Setting the tempo: creating a time series strategy from the start
Time series data offers a foundation for real-world AI applications, but implementing a time series data strategy alongside AI isn’t as simple as traditional data collection and analysis.
First, organisations need to lose the mindset of limiting the volume of data they collect to improve querying times. Collecting vast quantities of rich data is the key to making AI smarter. Instead of measuring only the temperature and time of day, a sensor might monitor other contributing factors such as the amount of UV light, the position of the sun in the sky, and the temperature ten feet above the surface to help build a deeper, wider-reaching picture to generate better insights.
Using a time series-optimised database helps reduce querying times in these scenarios, so it’s important to build time series data considerations into an AI strategy early to avoid the need to replace a traditional database that’s unable to handle the sheer volume of data required for these applications.
Once a business overcomes these challenges, attention then turns to collecting the time series data points. This means investing in the instrumentation necessary to create and collect this valuable data which requires a data management strategy that accommodates high data cardinality, or a high number of unique datasets. Again, the more sensors an organisation has, the better their end-AI product, but only if they can effectively manage that data.
AI building blocks
If a business gets time series data right, the potential for organisational AI transformation is huge. By analysing vast amounts of data, AI can identify system behaviours and forecast future scenarios with increasing accuracy. This capability, combined with time series databases to manage huge amounts of data, is instrumental to developing automated systems such as self-driving cars and space-bound rockets.
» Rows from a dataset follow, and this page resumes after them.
Lemma step_configs_length (c : call) (w w' : world) :
  step E c w = Some w' → (length (configs w) ≤ length (configs w'))%nat.
Proof.
  destruct c as [d p|fs self config p d|self config].
  - simpl. intros [= <-]. by destruct (get_instance_grows E d p w) as (_ & _ & -> & _).
  - intros Hs. destruct (step_read_inv E _ _ _ _ _ _ _ Hs) as (rd & r & Hrd & Hr).
    destruct (read_config_outcome E _ _ _ _ _ _ _ _ _ Hrd Hr)
      as [|c w0 _ _ _ Hc|e w0 _ _ _ Hc]; rewrite ?Hc; [done| |done].
    rewrite length_app. lia.
  - simpl. destruct (reload self config w) as [[r w0]|] eqn:H; [|done].
    intros [= <-]. by destruct (reload_spec _ _ _ _ _ H) as (_ & -> & _).
Qed.

Lemma step_caches_ok (c : call) (w w' : world) :
  step E c w = Some w' → caches_ok w → caches_ok w'.
Proof.
  intros Hs [Hlt Hinj].
  pose proof (step_configs_length c w w' Hs) as Hlen.
  assert (∀ s n l, cached w' s n l →
            cached w s n l ∨
            (l = length (configs w) ∧ (length (configs w) < length (configs w'))%nat ∧
             ∀ s' n' l', cached w' s' n' l' → l' = length (configs w) →
                         s' = s ∧ n' = n)) as Hback.
  { intros s n l Hc.
    destruct c as [d p|fs self config p d|self config].
    - simpl in Hs. injection Hs as <-. left. by eapply get_instance_cached_back.
    - destruct (step_read_inv E _ _ _ _ _ _ _ Hs) as (rd & r & Hrd & Hr).
      destruct (read_config_cached_back _ _ _ _ _ _ _ _ _ _ _ _ Hrd Hr Hc)
        as [Hold|(-> & -> & -> & Hnone)]; [by left|].
      right. split; [done|].
      destruct (read_config_outcome E _ _ _ _ _ _ _ _ _ Hrd Hr)
        as [l0 Hhit|c w0 _ _ _ Hcf|e w0 _ _ Hrs _].
      + congruence.
      + split; [rewrite Hcf, length_app; simpl; lia|].
        intros s' n' l' Hc' ->.
        destruct (read_config_cached_back _ _ _ _ _ _ _ _ _ _ _ _ Hrd Hr Hc')
          as [Hold|(-> & -> & _)]; [|done].
        apply Hlt in Hold. lia.
      + destruct Hc as (rd0 & Hrd0 & Hc0). rewrite Hrs in Hrd0.
        assert (cached w self config (length (configs w))) as Hold
          by (by exists rd0).
        apply Hlt in Hold. lia.
    - simpl in Hs. destruct (reload self config w) as [[r w0]|] eqn:Hre; [|done].
      injection Hs as <-. left. by eapply reload_cached_back. }
  split.
  - intros s n l Hc. destruct (Hback _ _ _ Hc) as [Hold|(-> & Hnew & _)]; [|done].
    apply Hlt in Hold. lia.
  - intros s n s' n' l Hc Hc'.
    destruct (Hback _ _ _ Hc) as [Hold|(-> & _ & Huniq)].
    + destruct (Hback _ _ _ Hc') as [Hold'|(-> & _ & _)]; [by eapply Hinj|].
      apply Hlt in Hold. lia.
    + destruct (Huniq _ _ _ Hc' eq_refl) as [-> ->]. done.
Qed.

Lemma run_invariants (cs : list call) (w w' : world) :
  run E cs w = Some w' → registry_ok w ∧ caches_ok w →
  registry_ok w' ∧ caches_ok w'.
Proof.
  revert w. induction cs as [|c cs IH]; intros w; simpl.
  - by intros [= <-].
  - destruct (step E c w) as [w0|] eqn:Hs; [|done]. simpl.
    intros Hr [Hreg Hca]. apply (IH w0 Hr). split.
    + by eapply step_registry_ok.
    + by eapply step_caches_ok.
Qed.

Lemma empty_world_invariants : registry_ok empty_world ∧ caches_ok empty_world.
Proof.
  split; [intros path l Hp; simpl in Hp; by rewrite lookup_empty in Hp|].
  split.
  - intros s n l (rd & Hrd & _). simpl in Hrd. by rewrite lookup_nil in Hrd.
  - intros s n s' n' l (rd & Hrd & _). simpl in Hrd. by rewrite lookup_nil in Hrd.
Qed.

End Invariants.

(** ** One reader per directory *)

Lemma run_registry_ok (E : Extern) (cs : list call) (w w' : world) :
  run E cs w = Some w' → registry_ok w → registry_ok w'.
Proof.
  revert w. induction cs as [|c cs IH]; intros w; simpl.
  - by intros [= <-].
  - destruct (step E c w) as [w0|] eqn:Hs; [|done]. simpl.
    intros Hr Hreg. apply (IH w0 Hr). by eapply step_registry_ok.
Qed.

(** C6. In a state where every registered directory has its reader,
    [get_instance(D)] returns a reader rooted at the absolute path of
    [D]; every later call for a directory with the same absolute path,
    after any calls in between and with any [parser] argument (even one
    that names no parser), returns that same reader, still rooted
    there, and changes nothing. The same holds after a first call with
    a [parser] argument, whenever that call returns. *)
Theorem get_instance_singleton (E : Extern) (w : world) (D : string) :
  registry_ok w →
  (∃ l w1 rd,
     get_instance E D ArgNone w = (Ok l, w1) ∧
     readers w1 !! l = Some rd ∧ config_dir rd = abspath E D ∧
     ∀ (cs : list call) (w2 : world) (D' : string) (p2 : parser_arg),
       run E cs w1 = Some w2 →
       abspath E D' = abspath E D →
       get_instance E D' p2 w2 = (Ok l, w2) ∧
       ∃ rd2, readers w2 !! l = Some rd2 ∧ config_dir rd2 = abspath E D) ∧
  ∀ (p1 : parser_arg) (l : loc) (w1 : world) (cs : list call) (w2 : world)
    (D' : string) (p2 : parser_arg),
    get_instance E D p1 w = (Ok l, w1) →
    run E cs w1 = Some w2 →
    abspath E D' = abspath E D →
    (∃ rd, readers w1 !! l = Some rd ∧ config_dir rd = abspath E D) ∧
    get_instance E D' p2 w2 = (Ok l, w2) ∧
    ∃ rd2, readers w2 !! l = Some rd2 ∧ config_dir rd2 = abspath E D.
Proof.
  intros Hreg.
  assert (∀ p1 l w1, get_instance E D p1 w = (Ok l, w1) →
            registry_ok w1 ∧ dir_cache w1 !! abspath E D = Some l) as Hfirst.
  { intros p1 l w1 H1. split; [|by eapply get_instance_registered].
    apply (step_registry_ok E (GetInstance D p1) w); [|done].
    simpl. by rewrite H1. }
  assert (∀ (l : loc) (w1 : world) (cs : list call) (w2 : world)
            (D' : string) (p2 : parser_arg),
            registry_ok w1 → dir_cache w1 !! abspath E D = Some l →
            run E cs w1 = Some w2 → abspath E D' = abspath E D →
            get_instance E D' p2 w2 = (Ok l, w2) ∧
            ∃ rd2, readers w2 !! l = Some rd2 ∧ config_dir rd2 = abspath E D)
    as Hlater.
  { intros l w1 cs w2 D' p2 Hreg1 Hd1 Hrun HD.
    pose proof (run_dir_cache E cs w1 w2 _ _ Hrun Hd1) as Hd2.
    split; [apply get_instance_hit; by rewrite HD|].
    by apply (run_registry_ok E cs w1 w2 Hrun Hreg1). }
  split.
  - assert (∃ l w1, get_instance E D ArgNone w = (Ok l, w1)) as (l & w1 & H1).
    { unfold get_instance. destruct (dir_cache w !! abspath E D); by eexists _, _. }
    destruct (Hfirst _ _ _ H1) as [Hreg1 Hd1].
    destruct (Hreg1 _ _ Hd1) as (rd & Hrd & Hdir).
    exists l, w1, rd. split; [done|]. split; [done|]. split; [done|].
    intros cs w2 D' p2 Hrun HD. by eapply Hlater.
  - intros p1 l w1 cs w2 D' p2 H1 Hrun HD.
    destruct (Hfirst _ _ _ H1) as [Hreg1 Hd1].
    split; [by apply Hreg1|]. by eapply Hlater.
Qed.
(** The chain [if token.kind == ... elif ...] of lines 495-749. *)
Definition token_rules (cfg : Config) (comment_chars : list ascii)
           (n : nat) (token : Token) (nb : Neighbours) (st : State)
  : Outcome :=
  let k := kind token in
  if String.eqb k "COMMA" then Returned (check_comma cfg n token nb st)
  else if String.eqb k "COLON" then Returned (check_colon cfg n token nb st)
  else if String.eqb k "ASSIGNMENT" then
    Returned (check_assignment cfg n token nb st)
  else if Py.mem k ["BRA"; "A_BRA"; "M_BRA"] then
    Returned (check_bra cfg n token nb st)
  else if Py.mem k ["KET"; "A_KET"; "M_KET"] then
    Returned (check_ket cfg n token nb st)
  else if String.eqb k "KEYWORD" && Py.mem (value token) KEYWORDS_WITH_WS then
    Returned (check_keyword cfg n token nb st)
  else if String.eqb k "COMMENT" then
    check_comment cfg comment_chars n token nb st
  else if String.eqb k "CONTINUATION" then
    Returned (check_continuation cfg n token nb st)
  else if String.eqb k "OPERATOR" then
    Returned (check_operator cfg n token nb st)
  else if String.eqb k "ANNOTATION" then
    Returned (check_annotation cfg n token nb st)
  else if String.eqb k "NEWLINE" then Returned (check_newline cfg n token st)
  else Returned st.

(** Check some specific problems with continuations (lines 752-761). *)
Definition dangerous_continuation_check (cfg : Config) (n : nat)
           (token : Token) (nb : Neighbours) (st : State) : State :=
  match next_in_line nb with
  | Some nx =>
      if Token_Fix.flag_continuations (fix_ token)
         && String.eqb (kind nx) "CONTINUATION" then
        let st := modify_fix n (Token_Fix.set_add_newline false) st in
        let '(st, fixed) :=
          if active cfg "dangerous_continuation" then
            (modify_fix (S n) (Token_Fix.set_replace_with_newline true) st,
             true)
          else (st, false) in
        issue (location nx) "this continuation is dangerously misleading"
              (Some fixed) st
      else st
  | None => st
  end.

(** Complain about indentation (lines 764-797). *)
Definition indentation_check (cfg : Config) (n : nat) (token : Token)
           (st : State) : Outcome :=
  if active cfg "indentation" && negb (String.eqb (kind token) "NEWLINE") then
    if first_in_line token && negb (block_comment token) then
      let iv := st_indent st in
      let located :=
        if first_in_statement token then
          let current_indent :=
            match ast_link token with
            | Some node => get_indentation node
            | None =>
                match enclosing_ast iv with
                | Some node => get_indentation node + 1
                | None => current_indent iv
                end
            end in
          Some (current_indent, 0)
        else
          match statement_start_token iv with
          | Some sst =>
              let offset :=
                col_start (location token) - col_start (location sst) in
              Some (current_indent iv,
                    if Z.leb offset 0 then tab_width cfg / 2 else offset)
          | None => None
          end in
      match located with
      | None => Raised AttributeError st
      | Some (current_indent, offset) =>
          let st :=
            with_indent
              (mkIndent_Vars (statement_start_token iv) current_indent
                             (enclosing_ast iv)) st in
          let correct_spaces := tab_width cfg * current_indent + offset in
          let st :=
            modify_fix n (Token_Fix.set_correct_indent (Some correct_spaces))
                       st in
          if negb (Z.eqb (col_start (location token)) correct_spaces) then
            Returned
              (issue (location token)
                     ("indentation not correct, should be "
                        ++ Py.fmt_u correct_spaces ++ " spaces, not "
                        ++ Py.fmt_u (col_start (location token)))
                     (Some true) st)
          else Returned st
      end
    else Returned st
  else Returned st.

(** One turn of the loop over [enumerate(tbuf.tokens)]. *)
Definition iteration (cfg : Config) (comment_chars : list ascii) (n : nat)
           (st : State) : Outcome :=
  match st_tokens st !! n with
  | None => Returned st
  | Some token =>
      let nb := neighbours (st_tokens st) n token in
      let st := with_indent (track_statement token (st_indent st)) st in
      let st := recognise_justification token st in
      (* Don't ever check anonymous tokens *)
      if anonymous token then Returned st
      else
        bind (copyright_check cfg token st) (fun st =>
        bind (token_rules cfg comment_chars n token nb st) (fun st =>
        indentation_check cfg n token
          (dangerous_continuation_check cfg n token nb st)))
  end.

(** The loop, over the indices [ns] still to visit. *)
Fixpoint iterations (cfg : Config) (comment_chars : list ascii)
         (ns : list nat) (st : State) : Outcome :=
  match ns with
  | [] => Returned st
  | n :: ns' =>
      bind (iteration cfg comment_chars n st)
           (iterations cfg comment_chars ns')
  end.

Definition initial_state (mh : Message_Handler) (cfg : Config)
           (tbuf : Token_Buffer) (is_embedded : bool) : State :=
  mkState mh (tokens tbuf)
          (mkCopyright_Vars
             (active cfg "copyright_notice"
              && (negb is_embedded || copyright_in_embedded_code cfg))
             false false None [])
          (mkIndent_Vars None 0 None).

Definition stage_3_analysis (mh : Message_Handler) (cfg : Config)
           (tbuf : Token_Buffer) (is_embedded : bool) : Outcome :=
  iterations cfg (comment_char tbuf) (seq 0 (length (tokens tbuf)))
             (initial_state mh cfg tbuf is_embedded).

(** ** The driver: [MH_Style.process_wp] *)

(** The collaborators of [process_wp] that other modules define: the lexer,
    the token buffer constructor with its replayer, the parser and the
    debugging aids.  A constructor or call that can raise [errors.Error]
    returns an option or a success flag; what it reports goes to the
    message handler it is given. *)
Class Frontend := {
  Lexer : Type;
  Parse_Tree : Type;
  (* MATLAB_Lexer(mh, content, filename, blockname) *)
  MATLAB_Lexer : Message_Handler -> string -> string -> option string -> Lexer;
  lexer_text : Lexer -> string;                     (* lexer.text *)
  lexer_filename : Lexer -> string;                 (* lexer.filename *)
  lexer_context_line : Lexer -> list string;        (* lexer.context_line *)
  set_octave_mode : Lexer -> Lexer;
  set_process_pragmas : bool -> Lexer -> Lexer;     (* lexer.process_pragmas = b *)
  correct_tabs : Z -> Lexer -> Lexer;
  get_file_loc : Lexer -> Where;
  (* Token_Buffer(lexer, cfg); None when it raises Error *)
  new_Token_Buffer : Message_Handler -> Lexer -> Config ->
                     Message_Handler * option Token_Buffer;
  (* MATLAB_Parser(mh, tbuf, cfg).parse_file(): the handler, the buffer with
     the links and classifiers the parser sets, the tree unless it raises *)
  parse_file : Message_Handler -> Token_Buffer -> Config ->
               Message_Handler * Token_Buffer * option Parse_Tree;
  (* parse_tree.sty_check_naming(mh, cfg); false when it raises Error *)
  sty_check_naming : Parse_Tree -> Message_Handler -> Config ->
                     Message_Handler * bool;
  (* tbuf.debug_validate_links(); false when it raises Error *)
  debug_validate_links : Token_Buffer -> bool;
  (* parse_tree.pp_node(fd): the strings it writes *)
  pp_node : Parse_Tree -> list string;
  (* g_cfg.debug_cfg(parse_tree, mh) *)
  debug_cfg : Parse_Tree -> Message_Handler -> Message_Handler;
  (* tbuf.replay() *)
  replay : Token_Buffer -> string
}.
(** C5: [try_parse_json] tries, in this order and stopping at the first
    success, the whole string, the slice from the first opening brace to
    the last closing brace, and the slice from the first opening bracket
    to the last closing bracket, and returns [None] when all three fail;
    so a string none of whose substrings parses gives [None]. *)
Theorem try_parse_json_priority (s : string) :
  (forall v, loads s = Ok v -> try_parse_json loads s = v) /\
  (fails (loads s) ->
   forall v, recovers loads "{" "}" s v -> try_parse_json loads s = v) /\
  (fails (loads s) -> (forall v, ~ recovers loads "{" "}" s v) ->
   forall v, recovers loads "[" "]" s v -> try_parse_json loads s = v) /\
  (fails (loads s) -> (forall v, ~ recovers loads "{" "}" s v) ->
   (forall v, ~ recovers loads "[" "]" s v) ->
   try_parse_json loads s = PyNone) /\
  ((forall a n, fails (loads (substring a n s))) ->
   try_parse_json loads s = PyNone).
Proof.
  assert (C4 : fails (loads s) -> (forall v, ~ recovers loads "{" "}" s v) ->
               (forall v, ~ recovers loads "[" "]" s v) ->
               try_parse_json loads s = PyNone).
  { intros [e He] Hb Hk. unfold try_parse_json. rewrite He.
    destruct (parse_between_fails s "{" "}" Hb) as [e1 ->].
    destruct (parse_between_fails s "[" "]" Hk) as [e2 ->]. reflexivity. }
  repeat split.
  - intros v H. unfold try_parse_json. now rewrite H.
  - intros [e He] v Hb. unfold try_parse_json. rewrite He.
    apply parse_between_recovers in Hb. now rewrite Hb.
  - intros [e He] Hb v Hk. unfold try_parse_json. rewrite He.
    destruct (parse_between_fails s "{" "}" Hb) as [e1 ->].
    apply parse_between_recovers in Hk. now rewrite Hk.
  - exact C4.
  - intros Hall. apply C4.
    + rewrite <- (substring_all s). apply Hall.
    + intros v (i & j & _ & _ & H). destruct (Hall i (S j - i)%nat) as [e He].
      unfold inclusive in H. congruence.
    + intros v (i & j & _ & _ & H). destruct (Hall i (S j - i)%nat) as [e He].
      unfold inclusive in H. congruence.
Qed.

End ExtractorFacts.

Lemma try_parse_json_priority_witness :
  Extractor.try_parse_json Extractor.sample_loads "ok {} ." = PyDict [].
Proof.
  apply (proj1 (proj2
           (try_parse_json_priority Extractor.sample_loads "ok {} ."))).
  - eexists. reflexivity.
  - exists 3%nat, 4%nat. split; [split | split; [split|]]; try reflexivity.
    + intros [|[|[|k]]] Hk; simpl; solve [discriminate | lia].
    + intros [|[|[|[|[|[|[|[|k]]]]]]]] Hk; simpl;
        solve [discriminate | lia].
Defined.

Example try_parse_json_not_json :
  forall loads,
    Extractor.fails (loads "not json at all") ->
    Extractor.try_parse_json loads "not json at all" = PyNone.
Proof.
  intros loads [e He]. unfold Extractor.try_parse_json. now rewrite He.
Qed.

(** ** Aggregator *)

Section AggregatorFacts.
Import Aggregator.

Lemma aggregate_step_contribution (all_parsed : list value) (v : value) :
  aggregate_step all_parsed v = all_parsed ++ contribution v.
Proof. destruct v; simpl; now rewrite ?app_nil_r. Qed.

Lemma fold_aggregate_step (vs : list value) :
  forall acc,
    fold_left aggregate_step vs acc = acc ++ List.concat (map contribution vs).
Proof.
  induction vs as [|v vs IH]; intros acc; simpl.
  - now rewrite app_nil_r.
  - now rewrite IH, aggregate_step_contribution, app_assoc.
Qed.

(** C6: the record set is the contributions of the recovered values one
    after the other, in the order of the chunks: an array contributes its
    elements in their order, an object itself, [None] nothing.  Nothing is
    removed, so a value met twice contributes twice. *)
Theorem aggregate_in_chunk_order (vs ws : list value) :
  aggregate vs = List.concat (map contribution vs) /\
  aggregate (vs ++ ws) = aggregate vs ++ aggregate ws /\
  (forall items, contribution (PyList items) = items) /\
  (forall o, contribution (PyDict o) = [PyDict o]) /\
  contribution PyNone = [] /\
  List.length (aggregate vs) =
    list_sum (map (fun v => List.length (contribution v)) vs).
Proof.
  unfold aggregate. rewrite !fold_aggregate_step. simpl.
  repeat split.
  - now rewrite map_app, concat_app.
  - induction vs as [|v vs IH]; simpl; [reflexivity|].
    now rewrite length_app, IH.
Qed.

Example aggregate_example :
  aggregate
    [ PyList [PyDict [("a", PyInt 1)]; PyDict [("a", PyInt 2)]];
      PyNone;
      PyDict [("b", PyInt 3)] ]
  = [PyDict [("a", PyInt 1)]; PyDict [("a", PyInt 2)];
     PyDict [("b", PyInt 3)]].
Proof. reflexivity. Qed.

(** C9: a reply that parses to a scalar is returned by [try_parse_json] as
    that scalar, and the loop of [main] then leaves the record set as it
    was, as it does for [None]. *)
Theorem scalar_is_recovered_then_dropped
    (loads : string -> result value) (s : string) (v : value) :
  loads s = Ok v -> scalar v ->
  Extractor.try_parse_json loads s = v /\ v <> PyNone /\
  forall all_parsed,
    aggregate_step all_parsed v = all_parsed /\
    aggregate_step all_parsed v = aggregate_step all_parsed PyNone.
Proof.
  intros Hs Hv. unfold Extractor.try_parse_json. rewrite Hs.
  destruct v; simpl in Hv; try contradiction;
    (split; [reflexivity | split; [discriminate | intros; split; reflexivity]]).
Qed.

Lemma scalar_is_recovered_then_dropped_witness :
  Extractor.try_parse_json Extractor.sample_loads "5" = PyInt 5 /\
  PyInt 5 <> PyNone /\
  forall all_parsed,
    aggregate_step all_parsed (PyInt 5) = all_parsed /\
    aggregate_step all_parsed (PyInt 5) = aggregate_step all_parsed PyNone.
Proof.
  apply (scalar_is_recovered_then_dropped Extractor.sample_loads "5" (PyInt 5)).
  - reflexivity.
  - simpl. exact I.
Defined.

End AggregatorFacts.

(** ** Table materializer *)

Section MaterializerFacts.
Import Materializer.

Lemma first_seen_In (keys : list string) (k : string) :
  In k (first_seen keys) <-> In k keys.
Proof.
  induction keys as [|a keys IH]; simpl; [tauto|].
  rewrite filter_In, IH. destruct (String.eqb_spec k a) as [->|Hne]; simpl.
  - tauto.
  - split; [tauto|]. intros [E|H]; [now left | right; auto].
Qed.

Lemma first_seen_NoDup (keys : list string) : NoDup (first_seen keys).
Proof.
  induction keys as [|a keys IH]; simpl; constructor.
  - rewrite filter_In, String.eqb_refl. simpl. intros [_ H]. discriminate.
  - now apply NoDup_filter.
Qed.

(** A key met for the first time after the keys [seen] comes right after
    the columns of [seen]. *)
Lemma first_seen_order (seen later : list string) (k : string) :
  ~ In k seen ->
  exists cols,
    first_seen (seen ++ k :: later) = first_seen seen ++ k :: cols.
Proof.
  induction seen as [|a seen IH]; intros Hnew; simpl.
  - eexists. reflexivity.
  - destruct IH as [cols E]; [simpl in Hnew; tauto|].
    rewrite E, filter_app. simpl.
    destruct (String.eqb_spec k a) as [->|Hne]; simpl.
    + exfalso. apply Hnew. now left.
    + eexists. reflexivity.
Qed.
(** ** The digest of a block *)














(** ** Mining *)

Lemma compute_hash_set_nonce_again (b : Block) (h : string) (m k : Z) :
  compute_hash (set_nonce (set_nonce (set_hash b h) m) k)
  = compute_hash (set_nonce b k).
Proof. apply compute_hash_congr; reflexivity. Qed.

Lemma set_hash_set_nonce_again (b : Block) (h x : string) (m k : Z) :
  set_hash (set_nonce (set_nonce (set_hash b h) m) k) x
  = set_hash (set_nonce b k) x.
Proof. reflexivity. Qed.

(** From here on the digest is used through the equations above only. *)
#[local] Opaque compute_hash.
(** An array index: the canonical decimal numeral of an integer below
    2^32 - 1.  Own properties with such keys are enumerated first, in
    ascending order, before the other keys in the order of their creation. *)
Definition array_index (s : string) : option N :=
  match s with
  | EmptyString => None
  | _ =>
      match digits_value 0 s with
      | Some n =>
          if (NilZero.string_of_uint (N.to_uint n) =? s) && (n <? 4294967295)%N
          then Some n else None
      | None => None
      end
  end.

Definition has_own {A : Type} (k : string) (props : list (string * A)) : bool :=
  match lookup k props with Some _ => true | None => false end.

Fixpoint update (k : string) (v : jsval) (props : list (string * jsval))
  : list (string * jsval) :=
  match props with
  | [] => []
  | (k', v') :: rest =>
      if k' =? k then (k', v) :: rest else (k', v') :: update k v rest
  end.

Fixpoint insert_index (n : N) (k : string) (v : jsval) (props : list (string * jsval))
  : list (string * jsval) :=
  match props with
  | [] => [(k, v)]
  | (k', v') :: rest =>
      match array_index k' with
      | Some m => if (m <? n)%N then (k', v') :: insert_index n k v rest
                  else (k, v) :: props
      | None => (k, v) :: props
      end
  end.

(** [object[k] = v] on an ordinary object made by an object literal.  The
    key [__proto__] reaches the prototype setter and creates no own
    property; an existing key keeps its place; a new array index goes to
    its place among the indices and any other new key to the end. *)
Definition obj_set (props : list (string * jsval)) (k : string) (v : jsval)
  : list (string * jsval) :=
  if k =? "__proto__" then props
  else if has_own k props then update k v props
  else match array_index k with
       | Some n => insert_index n k v props
       | None => props ++ [(k, v)]
       end.

(** lodash [fromPairs]: [result[pair[0]] = pair[1]] for each pair in turn,
    the key converted to a property key.  A pair whose key is [__proto__]
    ends the run of the model: what the assignment does to the prototype of
    [result], and so to what [isEmpty], [escape] and [rec] later read from
    it, is not held by a list of own properties. *)
Fixpoint fromPairs_into (object : list (string * jsval)) (pairs : list (jsval * jsval))
  : result (list (string * jsval)) :=
  match pairs with
  | [] => Ok object
  | (k, v) :: rest =>
      do name <- ToString k;
      if name =? "__proto__" then Throw NotFollowed
      else fromPairs_into (obj_set object name v) rest
  end.

Definition fromPairs (pairs : list (jsval * jsval)) : result (list (string * jsval)) :=
  fromPairs_into [] pairs.

(** lodash [isEmpty] on a plain object: no own enumerable key. *)
Definition isEmpty {A : Type} (l : list A) : bool :=
  match l with [] => true | _ => false end.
Real-world AI will also transform the way we work. As organisations continue to unlock the potential of time series data, we can expect to see the end of manual monitoring and physical dashboards. This data allows AI and ML to monitor data-driven trends and react automatically based on predefined rules. Increasingly, this is already happening in more digitally advanced industries, and it’s fast becoming standard. Ultimately, the end of manual monitoring frees up teams from mundane work and allows them to innovate even further.
Time series data is already ubiquitous, as it lies in every part of today’s digital businesses, but it has yet to reach its full potential within most organisations. As the amount of data we create continues to grow, it’s clear that the businesses that give themselves the best competitive advantage are those that become experts in harnessing, analysing, and ultimately using time series data.
Businesses need to recognize that time is the new frontier in data; those who embrace this now will be the winners of the next wave of innovation in AI and connected technologies.